Nowe przepisy dotyczyć mają jedynie drobnych spraw – czyli czynów karalnych niebędących ściganymi z urzędu przestępstwami lub przestępstwami skarbowymi. Jeżeli uczeń zostanie przyłapany na popełnieniu wykroczenia (nowa ustawa będzie dotyczyć wszystkich wykroczeń, a nie tylko kilku, enumeratywnie wskazanych) na terenie szkoły, dyrektor będzie mógł zastosować wobec niego środek oddziaływania wychowawczego w postaci pouczenia, ostrzeżenia ustnego albo ostrzeżenia na piśmie, przeproszenia pokrzywdzonego, przywrócenia stanu poprzedniego lub wykonania określonych prac porządkowych na rzecz szkoły.
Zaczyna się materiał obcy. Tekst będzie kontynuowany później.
(** * REDscript conflict reporter: scanner, report builder and impact scorer

    A shallow embedding of the core of the REDscript conflict reporter:

    - [scan_file] and [build_report] of [redscript_conflicts_report.py];
    - [compute_impact_unified], [classify_conflict_symptom] and the default
      profile lookup of [common/common_impact.py].
    - [method_has_wrap] and [make_conflict_anchor] of
      [common/common_util.py], the wrap index of
      [builders/report_sections.py] and [iter_conflicts] of
      [builders/report_builders.py].

    Conventions of the embedding.

    - Text is a [string] of ASCII code points.  The character classes the
      program uses ([str.strip], [str.lower], the regular-expression classes
      [\s], [\w], [\b] and [str.splitlines]) are written out for code
      points below 128; beyond ASCII, Python consults the Unicode tables.
    - Python objects read from a configuration are values of [pyval]; a
      float is a dyadic number, an infinity or a NaN.
    - Code under [try/except] is written in the [result] monad; an [except
      Exception] handler becomes a match on the outcome.
    - A [dict] is an association list in insertion order; [defaultdict]
      access is [dd_update]. *)

From Stdlib Require Import String Ascii List ZArith Lia Bool Arith Sorted.
From Stdlib Require Import Permutation DecimalString.
Import ListNotations.
Local Open Scope string_scope.
Local Open Scope nat_scope.

(** ** Python text primitives *)

Module PyStr.

(** [str.isspace] on one ASCII character; also the class [\s]. *)
Definition isspace (c : ascii) : bool :=
  let n := nat_of_ascii c in
  ((9 <=? n) && (n <=? 13)) || ((28 <=? n) && (n <=? 32)).

Definition lower_char (c : ascii) : ascii :=
  let n := nat_of_ascii c in
  if (65 <=? n) && (n <=? 90) then ascii_of_nat (n + 32) else c.

(** [s.lower()] *)
Fixpoint lower (s : string) : string :=
  match s with
  | EmptyString => EmptyString
  | String c r => String (lower_char c) (lower r)
  end.

(** [s.lstrip()] *)
Fixpoint lstrip (s : string) : string :=
  match s with
  | EmptyString => EmptyString
  | String c r => if isspace c then lstrip r else s
  end.

(** [s.rstrip()] *)
Fixpoint rstrip (s : string) : string :=
  match s with
  | EmptyString => EmptyString
  | String c r =>
      match rstrip r with
      | EmptyString => if isspace c then EmptyString else String c EmptyString
      | r' => String c r'
      end
  end.

(** [s.strip()] *)
Definition strip (s : string) : string := lstrip (rstrip s).

(** [needle in hay] *)
Fixpoint contains (needle hay : string) : bool :=
  prefix needle hay
  || match hay with
     | EmptyString => false
     | String _ r => contains needle r
     end.

Fixpoint drop (n : nat) (s : string) : string :=
  match n, s with
  | O, _ => s
  | S n', String _ r => drop n' r
  | S _, EmptyString => EmptyString
  end.

(** [s.startswith(p)] *)
Definition startswith (s p : string) : bool := prefix p s.

(** [s.split(sep)] for a one-character separator. *)
Fixpoint split_char (sep : ascii) (s : string) : list string :=
  match s with
  | EmptyString => [EmptyString]
  | String c r =>
      if Ascii.eqb c sep then EmptyString :: split_char sep r
      else match split_char sep r with
           | h :: t => String c h :: t
           | [] => [String c EmptyString]
           end
  end.

(** [s.split(sep, 1)[1]] when [sep in s]: the text after the first [sep]. *)
Fixpoint after_first (sep s : string) : option string :=
  if prefix sep s then Some (drop (String.length sep) s)
  else match s with
       | EmptyString => None
       | String _ r => after_first sep r
       end.

(** Line boundaries of [str.splitlines] in the ASCII range:
    LF, VT, FF, CR, FS, GS, RS (and CR LF as one boundary). *)
Definition is_linebreak (c : ascii) : bool :=
  let n := nat_of_ascii c in
  ((10 <=? n) && (n <=? 13)) || ((28 <=? n) && (n <=? 30)).

Definition is_cr (c : ascii) : bool := nat_of_ascii c =? 13.
Definition is_lf (c : ascii) : bool := nat_of_ascii c =? 10.

(** [s.splitlines()] *)
Fixpoint splitlines (s : string) : list string :=
  match s with
  | EmptyString => []
  | String c r =>
      if is_cr c then
        EmptyString ::
          match r with
          | String c2 r2 => if is_lf c2 then splitlines r2 else splitlines r
          | EmptyString => []
          end
      else if is_linebreak c then EmptyString :: splitlines r
      else match splitlines r with
           | h :: t => String c h :: t
           | [] => [String c EmptyString]
           end
  end.

Definition is_digit (c : ascii) : bool :=
  let n := nat_of_ascii c in (48 <=? n) && (n <=? 57).

Definition digit_value (c : ascii) : Z := Z.of_nat (nat_of_ascii c - 48).

Definition is_alpha (c : ascii) : bool :=
  let n := nat_of_ascii c in
  ((65 <=? n) && (n <=? 90)) || ((97 <=? n) && (n <=? 122)).

(** The class [[A-Za-z0-9_]], which is also [\w] on ASCII text. *)
Definition is_word (c : ascii) : bool :=
  is_alpha c || is_digit c || Ascii.eqb c "_"%char.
Warunkiem będzie uzyskanie zgody samego ucznia i jego opiekunów. Jeżeli dyrektor tej zgody nie uzyska, postąpi tak, jak było dotychczas – zawiadomi odpowiednie instytucje.

Domy dla matek z dziećmi

Z kolei w zakładach poprawczych, młodzieżowych i okręgowych ośrodkach wychowawczych i schroniskach dla nieletnich będą tworzone specjalne oddziały - domy dla nieletnich, które zostały matkami, by mogły tam przebywać razem z dziećmi. Warunek? Same zgłoszą taką chęć.

Czytaj: Nieletnia matka będzie mogła przebywać w poprawczaku ze swoim dzieckiem >>

To rozwiązanie postulowane przez prawników od lat. Obecnie takie dziecko albo zostaje pod opieką ojca, albo trafia do pieczy zastępczej, a czasem do adopcji.
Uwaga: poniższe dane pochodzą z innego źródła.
(** * Reacjilator for Azure Functions: the HTTP trigger (HttpTrigger/index.js)

    A shallow embedding of the webhook handler and of the
    reaction-to-translation pipeline it drives:
    [module_exports] (the exported handler), [events], [getMessage],
    [postTranslatedMessage], [isAlreadyPosted] and [postMessage].

    The handler is effectful: it logs, sleeps, and talks to two remote
    services.  Every function of the source that has effects is embedded
    in a small trace-and-error monad: a computation yields the ordered
    list of the effects it performed together with either the thrown
    error or the returned value.  What the outside world answers (the
    signature check, the language table, the remote replies, the random
    draw) is collected in a record [Env].

    Three stretches of the source that have no name there are given one,
    so that statements can speak of them: [resolve] (from the reaction to
    the language, in [events]), [fetch_and_post] (what [events] does after
    the delay) and [translate_first] (the request and the reading of its
    reply, in [postTranslatedMessage]).

    The language table and the signature check live in modules of their
    own ([./langcode], [./verifySignature]); they are parameters here.
    The table is given by the finite map of its own entries; what an
    object inherits from [Object.prototype] is part of the lookup
    ([langcode_get]). *)

From Stdlib Require Import String Ascii ZArith QArith List Lia Permutation.
From stdpp Require Import base strings list gmap.
Import ListNotations.

Local Open Scope string_scope.
Local Open Scope list_scope.

(** ** JavaScript values

    Request bodies and service replies are parsed JSON.  [JUndef] is the
    value of a missing property.  Numbers are the integral ones. *)

#[local] Set Warnings "-register-all".

Inductive jsval : Type :=
| JUndef
| JNull
| JBool (b : bool)
| JNum (n : Z)
| JStr (s : string)
| JArr (xs : list jsval)
| JObj (props : list (string * jsval)).

(** What a [throw] or a rejected promise carries. *)
Inductive error : Type :=
| TypeError
| Rejected (reason : jsval).

(** Pure computations that may throw. *)
Definition R (A : Type) : Type := (error + A)%type.

Definition rbind {A B} (r : R A) (k : A -> R B) : R B :=
  match r with
  | inl e => inl e
  | inr a => k a
  end.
Ustawa daje wyłącznie nieletniej matce – niezależnie od tego, czy ma ograniczoną, czy pełną zdolność do czynności prawnych – legitymację czynną do złożenia wniosku o umieszczenie dziecka wraz z nią w młodzieżowym ośrodku wychowawczym, okręgowym ośrodku wychowawczym, zakładzie poprawczym lub w schronisku dla nieletnich. Złożenie takiego wniosku przez nieletnią, która nie będzie miała pełnej zdolności do czynności prawnych nie będzie wymagało potwierdzenia przez jej przedstawiciela ustawowego. Co istotne wniosek zostanie skutecznie złożony niezależnie od tego, czy w chwili jego złożenia będzie pełnoletnia. Z kolei postępowanie będzie toczyło się przed sądem opiekuńczym. Jak wskazano w ustawie podobnie jak w każdym innym postępowaniu opiekuńczym przesłanką nadrzędną będzie dobro dziecka, które nieletnia urodziła, nie zaś dobro nieletniej matki. Sąd opiekuńczy nie będzie mógł tego postępowania wszcząć z urzędu. Jeśli zatem nieletnia nie złoży wniosku o umieszczenie dziecka w domu dla matki i dziecka, nie będzie możliwe wszczęcie postępowania i wydanie orzeczenia. - Projekt kładzie akcent na dwie przesłanki – jasno wyrażoną przez nieletnią chęć zaopiekowania się dzieckiem oraz dobro tego dziecka. W przypadku, gdy na podstawie zebranego materiału dowodowego sąd dojdzie do wniosku, że dobro dziecka nie przemawia za uwzględnieniem wniosku nieletniej, wyda orzeczenie oddalające wniosek, od którego będzie przysługiwała nieletniej apelacja - czytamy w uzasadnieniu.